السلام عليكم ورحمة الله وبركاتة
YA RABB BERILAH CINTAMU, WALAU SETETES BIARKANLAH : HATI, PIKIRAN, TUBUH KITA SELALU MENDEKAT PADA-NYA

Facebook Halimi Zuhdy

Minggu, 08 September 2024

Menilik Tupoksi Suami dan Kata "Qawwamuna"

Halimi Zuhdy

"Ah, tugas suami itu cari nafkah dowang" kata Pak Busil, "Kalau istri dan anak saya sudah tercukupi, semuanya menjadi tenang. Urusan pendidikan ada sekolah dan pesantren, tinggal bayar, beres". Sambil tersenyum simpul. 

Peran suami dalam keluarga jauh melampaui sekadar pencari nafkah. Meskipun memberikan nafkah adalah salah satu tanggung jawab penting seorang suami, perannya tidak boleh dibatasi hanya sebagai 'buruh' yang sekadar mencari uang dan kemudian melupakan tanggung jawab lainnya. 
Bila seorang suami hanya berfokus pada aspek material dan mengabaikan aspek emosional, spiritual, dan moral dalam keluarganya, maka apa bedanya dia dengan seorang pekerja yang hanya memenuhi tugas pekerjaan tanpa ikatan emosional dan tanggung jawab moral terhadap rumah tangga? (Kajiannya, di Lil Jamik)

Seorang suami tidak hanya bertanggung jawab untuk memenuhi kebutuhan finansial keluarga, tetapi juga harus terlibat aktif dalam membina hubungan yang harmonis dengan istri dan anak-anaknya. Ia harus menjadi pemimpin yang bijaksana (imam), yang mendidik dan mengarahkan keluarganya menuju kehidupan yang sesuai dengan ajaran agama, serta menjaga agar keluarga terhindar dari pengaruh negatif yang dapat merusak keutuhan rumah tangga. (Keluarga sakinah, www halimizuhdy com)
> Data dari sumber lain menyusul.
(* ===== verification/Bubble.v ===== *)
(** [src/components/MessageBubble.tsx]: the translation orchestrator of one
    message for one viewer.  [displayedText] and [needsTranslation] are the
    two [useMemo] values; [bubbleEffect] is the [useEffect] body up to its
    [await] (it returns the request it starts, [None] when its guard is
    false); [updatedMessage] is the copy written back after the [await];
    [renderBubble] is the returned markup as a view value.  The write-back
    is parametrised by the translation function, so that the session
    theorems are proved against the [Translator] class. *)

From stdpp Require Import base gmap strings list.
From Stdlib Require Import Ascii.
From S2P Require Import Spec2Rocq Types Translator Store.

Open Scope string_scope.

(** [isMine] (line 13). *)
Definition isMine (m : Message) (u : User) : bool := String.eqb (senderId m) (user_id u).

(** [isSystem] (line 14). *)
Definition isSystem (m : Message) : bool := String.eqb (senderId m) SYSTEM_ID.

(** [displayedText] (lines 17-23). *)
Definition displayedText (m : Message) (u : User) : string :=
  if String.eqb (originalLanguage m) (language u) then text m
  else translations m !! language u ||? text m.

(** [needsTranslation] (lines 25-31). *)
Definition needsTranslation (m : Message) (u : User) : bool :=
  negb (String.eqb (originalLanguage m) (language u)) &&
  negb (truthy (translations m !! language u)) &&
  negb (isSystem m).

(** A [translateText] call in flight: the ChatRoom mount it was started
    from, the message as the effect saw it, and the target language. *)
Record TranslationRequest := mkTranslationRequest {
  req_generation : nat;
  req_message : Message;
  req_language : string
}.

#[export] Instance TranslationRequest_eq_dec : EqDecision TranslationRequest.
Proof. solve_decision. Defined.

(** The effect (lines 33-52) up to the [await]: when its guard holds it
    sets [isTranslating] and calls [translateText(message.text,
    currentUser.language)]. *)
Definition bubbleEffect (gen : nat) (m : Message) (u : User) (isTranslating : bool)
    : option TranslationRequest :=
  if needsTranslation m u && negb isTranslating
  then Some (mkTranslationRequest gen m (language u))
  else None.

Section WriteBack.
Context (translate : string -> string -> GenerateOutcome -> string).

(** [updatedMessage] (lines 39-45): the captured [message] with the
    translation added, built after the [await]. *)
Definition updatedMessage (req : TranslationRequest) (o : GenerateOutcome) : Message :=
  withTranslation (req_message req) (req_language req)
    (translate (text (req_message req)) (req_language req) o).
End WriteBack.

(** ** The rendered bubble *)

Inductive BubbleBody :=
| BodyPending                 (** the three bouncing dots *)
| BodyText (s : string).

Inductive BubbleView :=
| SystemPill (s : string)     (** lines 54-62 *)
| ChatBubble (mine : bool) (senderLabel : option string) (time : N)
    (body : BubbleBody) (badge : option string).

(** [s.toUpperCase()] on ASCII letters. *)
Definition ascii_upper (c : ascii) : ascii :=
  let n := nat_of_ascii c in
  if Nat.leb 97 n && Nat.leb n 122 then ascii_of_nat (n - 32) else c.

Fixpoint toUpperCase (s : string) : string :=
  match s with
  | EmptyString => EmptyString
  | String c s' => String (ascii_upper c) (toUpperCase s')
  end.

(** The returned markup (lines 54-105). *)
Definition renderBubble (m : Message) (u : User) (isTranslating : bool) : BubbleView :=
  if isSystem m then SystemPill (displayedText m u)
  else ChatBubble (isMine m u)
         (if isMine m u then None else Some (senderName m))
         (timestamp m)
         (if isTranslating then BodyPending else BodyText (displayedText m u))
         (if negb (isMine m u) && negb (String.eqb (originalLanguage m) (language u))
          then Some ("Translated from " ++ toUpperCase (originalLanguage m))
          else None).

(** ** Lemmas *)

Lemma needsTranslation_true m u :
  needsTranslation m u = true ->
  originalLanguage m <> language u /\ truthy (translations m !! language u) = false /\
  senderId m <> SYSTEM_ID.
Proof.
  unfold needsTranslation, isSystem.
  destruct (String.eqb_spec (originalLanguage m) (language u)),
    (truthy (translations m !! language u)), (String.eqb_spec (senderId m) SYSTEM_ID);
    simpl; naive_solver.
Qed.

Lemma bubbleEffect_Some gen m u b req :
  bubbleEffect gen m u b = Some req ->
  req = mkTranslationRequest gen m (language u) /\ needsTranslation m u = true /\ b = false.
Proof.
  unfold bubbleEffect. destruct (needsTranslation m u), b; simpl; naive_solver.
Qed.

Lemma updatedMessage_extends translate `{!Translator translate} req o :
  translations (req_message req) !! req_language req = None ->
  extends (req_message req) (updatedMessage translate req o).
Proof. intros H. by apply withTranslation_extends. Qed.

Lemma updatedMessage_cache_nonempty translate `{!Translator translate} req o :
  cache_nonempty (req_message req) -> text (req_message req) <> "" ->
  cache_nonempty (updatedMessage translate req o).
Proof. intros Hc Ht. apply cache_nonempty_insert; [done|]. by apply translate_nonempty. Qed.

(** ** Theorems *)

(** C26: on a well-formed cache, the code's decision rule is the spec's
    (section 4.2): translate exactly when the message is not a system
    message, is in another language than the viewer's, and has no cached
    entry for the viewer's language. *)
Theorem needsTranslation_iff m u :
  cache_nonempty m ->
  needsTranslation m u = true <->
  senderId m <> SYSTEM_ID /\ originalLanguage m <> language u /\
  translations m !! language u = None.
Proof.
  intros Hc. split.
  - intros (H1 & H2 & H3)%needsTranslation_true. split_and!; [done|done|].
    by apply truthy_cache.
  - intros (H1 & H2 & H3). unfold needsTranslation, isSystem.
    rewrite (proj2 (truthy_cache m _ Hc) H3).
    destruct (String.eqb_spec (originalLanguage m) (language u)),
      (String.eqb_spec (senderId m) SYSTEM_ID); simpl; congruence.
Qed.

(** C27: a viewer whose language is the message's original language sees
    the canonical text, and the bubble starts no translation (spec section
    8, first property). *)
Theorem own_language_shows_text m u gen b :
  originalLanguage m = language u ->
  displayedText m u = text m /\ needsTranslation m u = false /\ bubbleEffect gen m u b = None.
Proof.
  intros Heq. unfold displayedText, bubbleEffect, needsTranslation.
  rewrite Heq, String.eqb_refl. done.
Qed.

(** C28: the joining user's welcome message, whose original language is
    English, is shown to a non-English viewer as the Georgian sentence the
    cache was seeded with, whatever the viewer's language. *)
Theorem welcome_shown_in_georgian u now :
  language u <> "en" ->
  displayedText (welcomeMsg u now) u = nickname u ++ " შემოვიდა ჩათში!".
Proof.
  intros Hne. unfold displayedText, welcomeMsg. cbn [originalLanguage translations text].
  case_streq as Heq; [congruence|].
  rewrite lookup_singleton_eq. apply js_or_Some.
  by apply string_app_nonempty_r.
Qed.

Lemma needsTranslation_iff_witness :
  needsTranslation demo_hello (mkUser "v9v9v9v9v" "Luc" "fr" "Français") = true.
Proof. apply needsTranslation_iff; decide_by_eval. Defined.

Lemma own_language_shows_text_witness :
  displayedText demo_hello demo_user_en = "hello".
Proof. apply (own_language_shows_text demo_hello demo_user_en 0 false). reflexivity. Defined.

Lemma welcome_shown_in_georgian_witness :
  displayedText (welcomeMsg (mkUser "q1w2e3r4t" "Luc" "fr" "Français") 7)
    (mkUser "q1w2e3r4t" "Luc" "fr" "Français") = "Luc" ++ " შემოვიდა ჩათში!".
Proof. apply welcome_shown_in_georgian. decide_by_eval. Defined.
Seorang suami memiliki tanggung jawab yang besar dalam keluarganya, yang tercermin dalam konsep "qawwamuna 'ala al-nisa’" (قوامون على النساء) yang disebutkan dalam Al-Qur'an, Surah An-Nisa ayat 34. Ayat ini menggarisbawahi bahwa laki-laki, sebagai suami, adalah pemimpin dalam rumah tangga. Peran ini bukan sekadar kedudukan atau otoritas, tetapi juga tanggung jawab besar untuk melindungi, membimbing, dan mendukung keluarganya secara fisik, emosional, dan spiritual.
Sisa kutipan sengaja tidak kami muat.